Many of the firefighters who turned up to battle the blaze consuming the LaPlante barn and house at 17 Adell Road in Readfield on Jan. 23 recognized the property immediately.
They had been there five months earlier for a parade of fire trucks that was part of a birthday celebration the LaPlantes hosted for a 5-year-old Augusta boy who had a brain tumor.
“He’s never had a birthday party, said Joyce LaPlante, who added that a parent did not want the boy’s name made public. “It ended up being gigantic. It was like a carnival, there were 10 fire trucks, a bounce house, a pony.”
She had decorated the inside of the barn like a “princess palace,” and the hundred or so people attending raised $2,500 to buy the child a special swing set he could use. The boy is unable to walk.
One of those involved in the unofficial “Make-A-Wish” party and the firefighting was Readfield Fire Chief Lee Mank.
“You hate to see anybody’s house burn,” Mank said. “Knowing how they help other people made it that much harder.”
The community, friends and family have pitched in to help Joyce LaPlante, 55, and Terry LaPlante, 54, who have been living in an Augusta hotel with their two dogs, a German shepherd named Stella and a Pomeranian named Willow.
“We’re very grateful to everybody,” Joyce LaPlante said. “We wouldn’t be doing as well as we are if it wasn’t for all the wonderful people in our lives. They’re the ones keeping us going and making it easier for us.”

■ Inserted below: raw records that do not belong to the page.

(** What [take] ends with: a writer's handle, or a lease that is still to be closed. *)
Definition taken (pid : Z) (root : string) (fd : Z) (r : result WorkspaceLock) (g : option Lease) : Prop :=
  match r with
  | Ok l => holds pid root l g
  | Raise _ => exists d s, own s /\ g = Some (lock_lease root fd d s)
  end.

Lemma refused_safe pid prior steal g Q :
  Q (Ok tt) g -> (forall e, Q (Raise e) g) -> safe_lock pid g (refused prior steal) Q.
Proof.
  intros Hok He. unfold refused. destruct (recorded_lease prior).
  - cbn. destruct steal; cbn; auto.
  - apply safe_harmless_bind; [auto| |auto]. intros [|]; cbn; [auto|]. destruct steal; cbn; auto.
Qed.

Lemma publish_safe pid root instance fd d :
  0 <= fd ->
  safe_lock pid (Some (lock_lease root fd d Locked)) (publish root instance fd) (taken pid root fd).
Proof.
  intros Hfd. assert (forall e, taken pid root fd (Raise e) (Some (lock_lease root fd d Locked))) as Hfail.
  { intros e. exists d, Locked. done. }
  unfold publish. run. split; [apply Hfail|]. intros now.
  apply safe_harmless_bind; [auto| |done]. intros start. run. intros u Hu.
  split; [exists root, (lock_lease root fd d Locked); done|]. split; [by eapply dict_leased|].
  split; [apply Hfail|]. repeat split; [by exists u|]. exists fd, d. done.
Qed.

Lemma take_safe pid root instance steal fd d :
  0 <= fd ->
  safe_lock pid (Some (lock_lease root fd d Opened)) (take root instance steal fd) (taken pid root fd).
Proof.
  intros Hfd. unfold take. run. exists (lock_lease root fd d Opened).
  split; [done|]. split; [done|]. split; [done|]. split; [by exists d, Opened|]. split; [by exists d, Opened|].
  cbn [negb]. split; [by exists d, Locked|]. intros [body|] _; run; [|by apply publish_safe].
  apply safe_bind. destruct (from_dict body) as [prior|e]; run; [|by exists d, Locked].
  apply refused_safe; [by apply publish_safe|by exists d, Locked].
Qed.

Lemma acquire_safe pid root instance steal :
  safe_lock pid None (acquire_workspace_lock resolve root instance steal)
    (fun r g => match r with Ok l => holds pid (resolve root) l g | Raise _ => g = None end).
Proof.
  unfold acquire_workspace_lock. apply safe_harmless_bind; [auto| |done]. intros _.
  run. split; [done|]. split; [done|]. intros fd d Hfd. unfold on_failure.
  apply safe_then. eapply safe_mono; [|by apply take_safe].
  intros [l|e] g Ht; [exact Ht|]. destruct Ht as (d' & s & Hs & ->). run.
  split; [eexists; done|]. by intros [|].
Qed.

The LaPlantes lost almost everything in the blaze.
They escaped with their lives, their animals, Joyce’s purse, Terry’s wallet, and a 100-year-old portrait of Joyce’s grandmother that Joyce snagged from the dining room wall as she ran out.
Joyce LaPlante, a stylist at Heads Up Hair & Sun in Farmingdale, recounted the events that preceded the blaze.
“It was 10:30 at night, and I smelled something really funny.” She got up to check the wood stove which sometimes got a back draft, but it was fine. Then Terry, too, remarked on “an awful smell,” and he again checked the wood stove.
The smoke alarm sounded next.
“He ran downstairs, and he looked through the dining window, and he could see barn was ablaze,” she said. “It was an inferno.”
The flames blew into the attached house through the doggie door in the kitchen door, and the couple fled into the rainy night.
When firefighters arrived, the barn was aflame, and a metal roof prevented firefighters from being able to get directly at all the flames.
“We had to have an excavator come in and chew up where the barn was so we could put the fire out,” said Mank. “The barn was totally gone, and the house was still standing, but it was uninhabitable,”
Fire charred everything in the interior of the house.
Mank said the fire appeared to start in the barn and might have been electrical.
Sgt. Joel Davis of the Office of the State Fire Marshal, which investigated the blaze, said there was so much damage that the cause was undetermined but not considered suspicious.
“We’re doing OK,” Joyce LaPlante said last week. She said she feels lucky to have escaped so easily because several close friends are dealing with the deaths of loved ones, and she is trying to help them. “I’m just taking it all in,” she said.
On her Facebook page, she posted, “We all made it out alive, and that’s what counts. PEOPLE cannot be replaced.”
The LaPlantes are looking for a house to rent, preferably in Manchester, Readfield or Winthrop. “We want to rebuild and want to be close while we’re doing the project,” she said.
They had bought the four-acre property in Readfield with its 1855 house shortly after their marriage 31/2 years ago. Both are from the central Maine area.
While the home was insured, Joyce LaPlante said she learned it could be some time before the actual rebuilding can begin.
She said her husband, who works at On Target Utility Services in Gardiner, is dealing with all the insurance paperwork.
Emily Ann Vachon, girlfriend of Joyce’s son Shain Szady, started a gofundme page the day after the fire to raise money to help the LaPlantes. As of Friday, it had collected $4,322 in donations.
Donna Johnson, a receptionist at Access Worldwide in Augusta, and a family friend of the LaPlantes conducted a fundraiser at her workplace that brought in $600 in 10 days.
“Donna’s determination to help her friends and members of our community in need turned out to be a success from a small company here in Central Maine,” said an email from the firm. “We couldn’t be prouder to have someone like Donna, who has such compassion for others, represent AWWC in a positive community effort. Our employees grabbed a hold of this fundraiser and we hope it will help the LaPlante’s efforts!”